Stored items
--------------------

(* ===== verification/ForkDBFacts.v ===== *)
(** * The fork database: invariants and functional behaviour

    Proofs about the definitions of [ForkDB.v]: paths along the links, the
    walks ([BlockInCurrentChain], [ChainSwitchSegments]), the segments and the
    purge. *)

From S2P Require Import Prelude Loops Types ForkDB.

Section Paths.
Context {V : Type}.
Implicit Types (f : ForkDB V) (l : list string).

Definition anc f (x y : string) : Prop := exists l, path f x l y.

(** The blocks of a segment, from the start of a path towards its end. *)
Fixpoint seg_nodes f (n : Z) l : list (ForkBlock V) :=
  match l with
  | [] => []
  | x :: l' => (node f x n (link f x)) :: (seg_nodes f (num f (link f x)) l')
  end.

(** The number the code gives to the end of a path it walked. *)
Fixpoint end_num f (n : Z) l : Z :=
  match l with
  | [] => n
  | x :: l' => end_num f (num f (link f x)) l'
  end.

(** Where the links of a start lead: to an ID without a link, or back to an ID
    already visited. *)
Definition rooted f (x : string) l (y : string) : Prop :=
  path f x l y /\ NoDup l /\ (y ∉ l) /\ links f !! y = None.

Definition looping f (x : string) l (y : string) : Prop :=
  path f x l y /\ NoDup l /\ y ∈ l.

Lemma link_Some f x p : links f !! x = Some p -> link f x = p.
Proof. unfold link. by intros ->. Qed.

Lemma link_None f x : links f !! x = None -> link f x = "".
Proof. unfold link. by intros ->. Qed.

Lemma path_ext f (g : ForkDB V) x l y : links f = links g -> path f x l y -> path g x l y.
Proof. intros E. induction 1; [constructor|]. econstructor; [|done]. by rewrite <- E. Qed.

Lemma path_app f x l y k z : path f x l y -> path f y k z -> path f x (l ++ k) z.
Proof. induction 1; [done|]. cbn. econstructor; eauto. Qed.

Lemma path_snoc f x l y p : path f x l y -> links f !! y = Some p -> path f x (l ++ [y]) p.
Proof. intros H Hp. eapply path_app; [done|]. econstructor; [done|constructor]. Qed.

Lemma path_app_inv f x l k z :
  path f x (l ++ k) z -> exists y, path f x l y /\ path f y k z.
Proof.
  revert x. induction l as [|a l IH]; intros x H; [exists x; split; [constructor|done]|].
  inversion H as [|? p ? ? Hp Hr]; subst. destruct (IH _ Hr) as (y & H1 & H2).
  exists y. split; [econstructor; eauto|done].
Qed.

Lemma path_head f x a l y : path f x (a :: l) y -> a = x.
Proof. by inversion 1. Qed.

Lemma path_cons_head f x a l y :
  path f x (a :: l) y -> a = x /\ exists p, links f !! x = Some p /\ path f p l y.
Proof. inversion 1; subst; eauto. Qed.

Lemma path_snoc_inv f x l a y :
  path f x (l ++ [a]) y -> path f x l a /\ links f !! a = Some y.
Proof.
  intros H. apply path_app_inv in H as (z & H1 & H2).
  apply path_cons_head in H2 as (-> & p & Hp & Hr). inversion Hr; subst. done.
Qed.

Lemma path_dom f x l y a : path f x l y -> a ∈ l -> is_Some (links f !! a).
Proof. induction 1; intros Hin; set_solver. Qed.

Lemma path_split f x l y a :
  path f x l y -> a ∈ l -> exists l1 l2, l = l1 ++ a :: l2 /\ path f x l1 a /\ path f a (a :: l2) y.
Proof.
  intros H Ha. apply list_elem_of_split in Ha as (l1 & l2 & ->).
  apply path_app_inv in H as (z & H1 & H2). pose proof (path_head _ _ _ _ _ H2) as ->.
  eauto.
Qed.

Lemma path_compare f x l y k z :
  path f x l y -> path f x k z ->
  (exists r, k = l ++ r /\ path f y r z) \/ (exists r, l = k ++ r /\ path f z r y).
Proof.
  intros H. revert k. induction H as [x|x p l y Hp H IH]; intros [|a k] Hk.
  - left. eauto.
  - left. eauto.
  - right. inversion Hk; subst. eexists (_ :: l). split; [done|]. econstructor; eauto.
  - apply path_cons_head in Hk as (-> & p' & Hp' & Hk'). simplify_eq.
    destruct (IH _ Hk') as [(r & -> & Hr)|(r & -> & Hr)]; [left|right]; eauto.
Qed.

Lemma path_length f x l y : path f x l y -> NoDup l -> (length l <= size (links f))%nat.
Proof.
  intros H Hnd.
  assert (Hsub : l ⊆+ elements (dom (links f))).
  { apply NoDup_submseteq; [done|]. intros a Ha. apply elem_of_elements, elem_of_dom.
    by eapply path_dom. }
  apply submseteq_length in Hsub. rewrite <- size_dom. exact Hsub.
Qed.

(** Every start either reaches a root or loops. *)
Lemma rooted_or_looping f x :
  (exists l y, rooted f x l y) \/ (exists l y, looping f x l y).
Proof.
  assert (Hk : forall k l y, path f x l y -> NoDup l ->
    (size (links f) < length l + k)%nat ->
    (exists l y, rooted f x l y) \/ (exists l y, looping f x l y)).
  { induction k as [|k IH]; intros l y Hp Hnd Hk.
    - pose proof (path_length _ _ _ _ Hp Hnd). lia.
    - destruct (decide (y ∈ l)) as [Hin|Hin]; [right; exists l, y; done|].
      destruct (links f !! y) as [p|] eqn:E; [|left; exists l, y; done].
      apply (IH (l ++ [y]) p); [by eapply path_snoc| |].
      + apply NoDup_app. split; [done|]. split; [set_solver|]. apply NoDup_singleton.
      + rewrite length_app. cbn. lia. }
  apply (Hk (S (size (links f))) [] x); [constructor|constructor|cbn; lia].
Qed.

--------------------

◆ Required action ◆
From the records above, reproduce exactly the lines from the one with "(** Where the" to the one with "path f x l y /\ NoDup l /\ y ∈ l.", both included, and no others.

◆ Your solution ◆
(** Where the links of a start lead: to an ID without a link, or back to an ID
    already visited. *)
Definition rooted f (x : string) l (y : string) : Prop :=
  path f x l y /\ NoDup l /\ (y ∉ l) /\ links f !! y = None.

Definition looping f (x : string) l (y : string) : Prop :=
  path f x l y /\ NoDup l /\ y ∈ l.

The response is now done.